Assignment: Taking the line with "(** ** Bytes and values *)" as the first and the line with "an association list" as the last, set down exactly every line in that range from the entries below, and no more.

Stored data
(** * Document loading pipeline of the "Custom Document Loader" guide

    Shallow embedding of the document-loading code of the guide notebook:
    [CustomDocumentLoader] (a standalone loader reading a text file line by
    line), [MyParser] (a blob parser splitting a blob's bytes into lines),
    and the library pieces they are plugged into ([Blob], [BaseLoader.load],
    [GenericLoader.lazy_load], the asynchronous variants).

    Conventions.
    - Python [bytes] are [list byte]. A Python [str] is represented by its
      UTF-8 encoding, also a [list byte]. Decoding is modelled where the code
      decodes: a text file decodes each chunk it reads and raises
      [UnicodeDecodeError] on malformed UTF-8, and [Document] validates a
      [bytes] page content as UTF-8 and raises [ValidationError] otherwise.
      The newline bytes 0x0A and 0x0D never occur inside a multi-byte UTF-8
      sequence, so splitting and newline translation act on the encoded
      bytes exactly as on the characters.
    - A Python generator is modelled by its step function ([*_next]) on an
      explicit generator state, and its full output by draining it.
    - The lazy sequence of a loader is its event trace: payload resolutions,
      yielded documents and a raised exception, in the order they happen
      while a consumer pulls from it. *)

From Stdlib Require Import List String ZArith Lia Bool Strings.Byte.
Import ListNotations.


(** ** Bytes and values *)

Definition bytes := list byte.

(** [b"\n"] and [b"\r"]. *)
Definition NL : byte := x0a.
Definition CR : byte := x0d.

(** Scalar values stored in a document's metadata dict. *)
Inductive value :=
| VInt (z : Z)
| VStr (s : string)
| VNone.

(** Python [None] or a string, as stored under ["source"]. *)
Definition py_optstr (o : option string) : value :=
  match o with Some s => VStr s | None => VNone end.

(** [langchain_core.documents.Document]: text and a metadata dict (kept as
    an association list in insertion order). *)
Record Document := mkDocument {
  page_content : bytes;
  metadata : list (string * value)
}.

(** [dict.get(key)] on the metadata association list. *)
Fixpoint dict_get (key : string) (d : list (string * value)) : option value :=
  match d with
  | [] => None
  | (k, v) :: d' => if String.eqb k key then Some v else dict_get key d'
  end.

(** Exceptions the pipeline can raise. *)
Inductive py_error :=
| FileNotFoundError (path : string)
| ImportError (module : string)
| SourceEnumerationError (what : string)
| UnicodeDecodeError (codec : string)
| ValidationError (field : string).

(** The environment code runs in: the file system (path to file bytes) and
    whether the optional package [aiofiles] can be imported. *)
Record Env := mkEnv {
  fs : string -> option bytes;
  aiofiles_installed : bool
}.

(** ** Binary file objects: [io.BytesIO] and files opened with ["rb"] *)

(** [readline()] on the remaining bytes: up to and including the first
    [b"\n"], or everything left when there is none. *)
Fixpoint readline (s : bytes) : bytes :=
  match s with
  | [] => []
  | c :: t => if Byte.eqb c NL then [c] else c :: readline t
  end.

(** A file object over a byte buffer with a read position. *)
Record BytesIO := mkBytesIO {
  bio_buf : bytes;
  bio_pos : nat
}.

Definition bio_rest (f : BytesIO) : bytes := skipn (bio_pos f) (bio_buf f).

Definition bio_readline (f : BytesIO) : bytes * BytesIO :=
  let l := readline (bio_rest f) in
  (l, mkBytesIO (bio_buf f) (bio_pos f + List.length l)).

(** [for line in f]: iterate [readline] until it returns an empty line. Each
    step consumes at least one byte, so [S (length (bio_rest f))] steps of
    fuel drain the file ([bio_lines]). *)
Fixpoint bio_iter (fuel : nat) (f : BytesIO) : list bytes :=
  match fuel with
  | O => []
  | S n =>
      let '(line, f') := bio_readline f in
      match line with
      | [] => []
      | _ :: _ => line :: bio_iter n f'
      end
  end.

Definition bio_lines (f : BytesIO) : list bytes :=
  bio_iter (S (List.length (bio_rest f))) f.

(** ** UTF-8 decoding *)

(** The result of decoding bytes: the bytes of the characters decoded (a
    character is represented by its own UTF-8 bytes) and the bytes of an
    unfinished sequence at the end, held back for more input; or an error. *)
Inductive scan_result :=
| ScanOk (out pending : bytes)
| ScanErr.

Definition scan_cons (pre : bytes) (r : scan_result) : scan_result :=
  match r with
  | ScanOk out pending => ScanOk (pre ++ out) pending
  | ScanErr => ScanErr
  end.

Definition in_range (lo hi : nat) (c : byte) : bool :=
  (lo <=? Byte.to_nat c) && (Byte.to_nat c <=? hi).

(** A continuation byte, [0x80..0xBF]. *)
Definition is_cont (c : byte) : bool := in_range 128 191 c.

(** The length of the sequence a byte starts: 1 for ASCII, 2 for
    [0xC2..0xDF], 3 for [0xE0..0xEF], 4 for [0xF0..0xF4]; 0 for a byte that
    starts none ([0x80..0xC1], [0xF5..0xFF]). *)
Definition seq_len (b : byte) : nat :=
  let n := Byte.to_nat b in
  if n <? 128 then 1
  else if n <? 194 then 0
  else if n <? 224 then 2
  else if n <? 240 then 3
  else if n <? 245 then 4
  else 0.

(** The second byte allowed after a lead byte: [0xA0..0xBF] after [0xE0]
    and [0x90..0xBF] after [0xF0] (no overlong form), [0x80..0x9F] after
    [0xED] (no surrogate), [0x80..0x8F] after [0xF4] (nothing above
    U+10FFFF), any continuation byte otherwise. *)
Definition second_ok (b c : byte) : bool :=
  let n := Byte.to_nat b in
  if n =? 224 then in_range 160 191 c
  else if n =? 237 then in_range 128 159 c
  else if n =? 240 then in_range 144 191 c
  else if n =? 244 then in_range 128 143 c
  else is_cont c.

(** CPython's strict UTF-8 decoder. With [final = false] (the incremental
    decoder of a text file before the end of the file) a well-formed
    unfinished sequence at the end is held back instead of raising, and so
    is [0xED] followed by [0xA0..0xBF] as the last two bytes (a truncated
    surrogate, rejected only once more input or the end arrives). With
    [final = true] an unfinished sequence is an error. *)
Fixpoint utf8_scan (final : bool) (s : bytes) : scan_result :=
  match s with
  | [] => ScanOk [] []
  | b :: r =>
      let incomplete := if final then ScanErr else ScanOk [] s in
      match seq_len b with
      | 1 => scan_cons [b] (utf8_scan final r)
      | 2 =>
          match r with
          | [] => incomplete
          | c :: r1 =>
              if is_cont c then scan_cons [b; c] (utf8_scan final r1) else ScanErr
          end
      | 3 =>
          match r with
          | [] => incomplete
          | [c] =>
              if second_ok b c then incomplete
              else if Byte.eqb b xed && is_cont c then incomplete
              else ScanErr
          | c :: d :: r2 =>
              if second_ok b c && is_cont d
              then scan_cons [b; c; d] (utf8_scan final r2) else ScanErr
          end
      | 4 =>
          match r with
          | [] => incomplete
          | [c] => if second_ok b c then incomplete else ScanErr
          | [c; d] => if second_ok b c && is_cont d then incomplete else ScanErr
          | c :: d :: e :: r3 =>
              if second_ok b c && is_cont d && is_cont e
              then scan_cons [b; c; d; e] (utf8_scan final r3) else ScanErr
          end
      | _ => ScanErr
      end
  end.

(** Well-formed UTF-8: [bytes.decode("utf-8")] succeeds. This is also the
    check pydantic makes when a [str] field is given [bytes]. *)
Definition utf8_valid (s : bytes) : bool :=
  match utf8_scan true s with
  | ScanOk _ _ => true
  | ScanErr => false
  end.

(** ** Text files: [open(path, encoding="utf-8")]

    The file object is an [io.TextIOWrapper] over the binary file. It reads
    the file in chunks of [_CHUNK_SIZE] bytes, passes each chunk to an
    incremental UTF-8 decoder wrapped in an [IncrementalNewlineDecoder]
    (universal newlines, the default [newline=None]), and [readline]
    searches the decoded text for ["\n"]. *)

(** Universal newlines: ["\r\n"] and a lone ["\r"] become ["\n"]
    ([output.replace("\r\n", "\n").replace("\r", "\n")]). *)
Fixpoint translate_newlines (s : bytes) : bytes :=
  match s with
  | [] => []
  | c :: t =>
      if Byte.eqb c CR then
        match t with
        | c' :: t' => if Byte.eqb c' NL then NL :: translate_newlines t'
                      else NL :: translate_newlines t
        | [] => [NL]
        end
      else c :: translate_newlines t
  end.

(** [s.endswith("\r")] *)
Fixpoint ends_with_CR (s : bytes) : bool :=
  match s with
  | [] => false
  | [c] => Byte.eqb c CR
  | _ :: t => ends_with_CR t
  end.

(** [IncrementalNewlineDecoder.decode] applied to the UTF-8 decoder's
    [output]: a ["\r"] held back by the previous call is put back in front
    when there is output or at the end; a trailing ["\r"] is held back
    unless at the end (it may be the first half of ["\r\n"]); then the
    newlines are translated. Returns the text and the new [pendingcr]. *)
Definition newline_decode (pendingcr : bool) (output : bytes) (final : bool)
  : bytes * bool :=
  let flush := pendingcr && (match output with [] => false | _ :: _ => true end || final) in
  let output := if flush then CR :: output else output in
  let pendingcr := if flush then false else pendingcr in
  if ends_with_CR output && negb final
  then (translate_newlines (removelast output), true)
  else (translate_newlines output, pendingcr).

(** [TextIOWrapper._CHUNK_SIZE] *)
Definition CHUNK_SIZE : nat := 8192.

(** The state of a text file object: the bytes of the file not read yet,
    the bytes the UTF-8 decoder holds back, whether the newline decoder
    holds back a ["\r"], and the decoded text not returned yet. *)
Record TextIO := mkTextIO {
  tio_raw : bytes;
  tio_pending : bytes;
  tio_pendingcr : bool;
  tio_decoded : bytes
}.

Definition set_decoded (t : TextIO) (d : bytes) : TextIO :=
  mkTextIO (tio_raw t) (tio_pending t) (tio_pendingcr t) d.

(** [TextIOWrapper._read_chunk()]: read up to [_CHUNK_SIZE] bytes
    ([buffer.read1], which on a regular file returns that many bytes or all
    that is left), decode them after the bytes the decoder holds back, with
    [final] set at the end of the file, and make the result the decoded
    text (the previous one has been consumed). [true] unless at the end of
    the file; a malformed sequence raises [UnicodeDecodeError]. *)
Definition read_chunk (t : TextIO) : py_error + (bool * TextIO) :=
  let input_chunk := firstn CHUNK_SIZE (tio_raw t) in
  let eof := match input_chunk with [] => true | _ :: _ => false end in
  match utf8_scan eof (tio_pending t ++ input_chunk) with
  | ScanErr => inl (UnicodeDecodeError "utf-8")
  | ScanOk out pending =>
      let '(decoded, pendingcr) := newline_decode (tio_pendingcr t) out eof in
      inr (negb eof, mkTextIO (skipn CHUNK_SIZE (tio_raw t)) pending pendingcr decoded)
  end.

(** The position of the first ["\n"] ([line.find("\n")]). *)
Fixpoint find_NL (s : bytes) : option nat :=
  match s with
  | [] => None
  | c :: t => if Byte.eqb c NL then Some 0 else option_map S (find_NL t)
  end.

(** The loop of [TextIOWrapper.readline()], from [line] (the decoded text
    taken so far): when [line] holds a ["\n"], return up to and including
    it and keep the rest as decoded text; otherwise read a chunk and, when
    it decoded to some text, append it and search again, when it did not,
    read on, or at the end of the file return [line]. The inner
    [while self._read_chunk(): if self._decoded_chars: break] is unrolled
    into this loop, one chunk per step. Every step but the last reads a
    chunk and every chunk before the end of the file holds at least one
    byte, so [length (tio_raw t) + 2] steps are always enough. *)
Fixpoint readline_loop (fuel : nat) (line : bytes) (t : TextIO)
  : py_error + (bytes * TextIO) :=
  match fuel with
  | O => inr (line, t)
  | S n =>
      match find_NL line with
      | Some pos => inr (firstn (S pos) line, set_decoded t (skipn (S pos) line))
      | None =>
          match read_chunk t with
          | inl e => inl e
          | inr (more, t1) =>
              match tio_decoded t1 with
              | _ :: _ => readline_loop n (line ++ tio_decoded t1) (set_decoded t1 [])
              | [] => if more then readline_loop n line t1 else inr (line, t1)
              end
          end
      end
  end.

Exercise solution:
(** ** Bytes and values *)

Definition bytes := list byte.

(** [b"\n"] and [b"\r"]. *)
Definition NL : byte := x0a.
Definition CR : byte := x0d.

(** Scalar values stored in a document's metadata dict. *)
Inductive value :=
| VInt (z : Z)
| VStr (s : string)
| VNone.

(** Python [None] or a string, as stored under ["source"]. *)
Definition py_optstr (o : option string) : value :=
  match o with Some s => VStr s | None => VNone end.

(** [langchain_core.documents.Document]: text and a metadata dict (kept as
    an association list in insertion order). *)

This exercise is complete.